How are you going to handle switching the current input file? You can simply treat the advertisements as short tracks to play.
You should be able to concatenate mp3 files of both CBR and VBR formats.
MP3 files do not have a main header (disregarding ID3 and Xing). The audio data is stored as chunks where every chunk includes its own header. The header contains the necessary information (bitrate, sample frequency, stereo, etc) for the decoding of the audio data in that chunk.
This is one of the reasons why it is difficult to determine the duration of a mp3 file.
Another way of looking at it is, if you concatenate a CBR MP3 file with a VBR file, the end result is the same as one long VBR file with the first section of Audio at a constant bitrate.
The issue is that some MP3 players may be strict and expect a Xing header for a VBR MP3 file. This however was never the specification for the MP3 format but it is now assumed to be true.
If you're on Windows, the Microsoft DirectShow API may be the way to go. You should find that is is capable of doing things with audio and video both statically and streaming, in a variety of formats (you only need the necessary codecs, and the interface is virtually the same for all).
Saying this, DirectShow is unfortunately designed in a horribly intricate way, and has a steep learning curve, but the power it offers in unparallel if you're going to be doing audio/video manipulation on Windows. There are however a great number of samples and tutorials on how to use it, so it may not be so painful in the end. Also, if you're using the .NET Framework, there is a managed wrapped by the name of DirectShow.NET. It's not going to be an easy task whatever you do, unless there's something out there than I'm not aware of. Good luck with it anyway!

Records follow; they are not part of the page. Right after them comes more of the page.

Lemma serves_cons first data pages :
  serves w first (data :: pages) ->
  data <> [] /\ page_of (api_get w (repos_url first 100)) = Some data /\
  serves w (first + 1) pages.
Proof.
  intros H. destruct (H 0%nat data eq_refl) as [Hne Hpage].
  rewrite Z.add_0_r in Hpage. repeat split; try assumption.
  - exact (proj1 (H (S i) data0 H0)).
  - replace (first + 1 + Z.of_nat i) with (first + Z.of_nat (S i)) by lia.
    exact (proj2 (H (S i) data0 H0)).
Qed.

(** The loop from [page] on runs through the pages served and goes on
    after them with the fuel that is left. *)
Lemma get_repositories_from_served pages :
  interrupt_at w = None ->
  forall fuel repos page h,
    serves w page pages ->
    get_repositories_from w self (length pages + fuel) repos page h =
    ((get_repositories_from w self fuel (repos ++ concat pages)
        (page + Z.of_nat (length pages))
        (h ++ (page_request w self <$> seqZ page (Z.of_nat (length pages))))).1,
     (page_request w self <$> seqZ page (Z.of_nat (length pages))) ++
     (get_repositories_from w self fuel (repos ++ concat pages)
        (page + Z.of_nat (length pages))
        (h ++ (page_request w self <$> seqZ page (Z.of_nat (length pages))))).2).
Proof.
  intros Hni.
  induction pages as [|data pages IH]; intros fuel repos page h Hserves.
  - cbn [length concat Nat.add].
    change (seqZ page (Z.of_nat 0)) with (@nil Z). cbn [fmap list_fmap app].
    rewrite !app_nil_r, Z.add_0_r.
    destruct (get_repositories_from _ _ _ _ _ _); reflexivity.
  - apply serves_cons in Hserves as (Hne & Hpage & Hserves).
    apply page_of_Some in Hpage as (response & Hget & Hstatus & Hdata).
    cbn [get_repositories_from length concat Nat.add]. unfold bind at 1.
    rewrite get_repositories_turn_eq by (apply interrupt_due_None, Hni).
    rewrite Hget, Hstatus, Hdata. cbn [negb Z.eqb Pos.eqb].
    destruct data as [|d ds]; [congruence|].
    rewrite (IH fuel (repos ++ d :: ds) (page + 1)) by assumption.
    replace (page + 1 + Z.of_nat (length pages)) with (page + Z.of_nat (S (length pages))) by lia.
    rewrite (seqZ_cons page (Z.of_nat (S (length pages)))) by lia.
    replace (Z.pred (Z.of_nat (S (length pages)))) with (Z.of_nat (length pages)) by lia.
    replace (Z.succ page) with (page + 1) by lia.
    cbn [fmap list_fmap fst snd].
    rewrite <- !(app_assoc repos), <- !(app_assoc h). cbn [app]. reflexivity.
Qed.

I approached a very similar problem, and after asking the right questions at various sources came up with the following...
Any worthy decoder will skip "bad" data until it hits a valid frame header. This is what ID3v2 relies upon to inject additional information into mp3 data. At the server, I'd go with analysis of source MP3 files to only serve valid MP3 frames. If you serve a few silent frames (about 7 should do it), the decoder should have time to settle before ramping up for the next load of (unassociated) MP3 data, avoiding the artefacts you (correctly) assume when concatenating frames from different encoding sessions.
More problematic is the possible switching of MP3 attributes (1/2 channels, output sample rate etc) between one frame to the next. Some decoders get quite upset when confronted with such a stream, resulting in 1/2 speed playback and the like. So, you need to ensure that all your source material is encoded to the same output attributes otherwise you may come unstuck.
You may have seen this already, but if not:
http://www.devhood.com/tutorials/tutorial_details.aspx?tutorial_id=79&printer=t
I don't see why you would want to concatenate the files. Why don't you use some sort of play list system and just change which file your sending. I would think this would allow more flexibility in the long run, and you wouldn't end up with large MP3 files.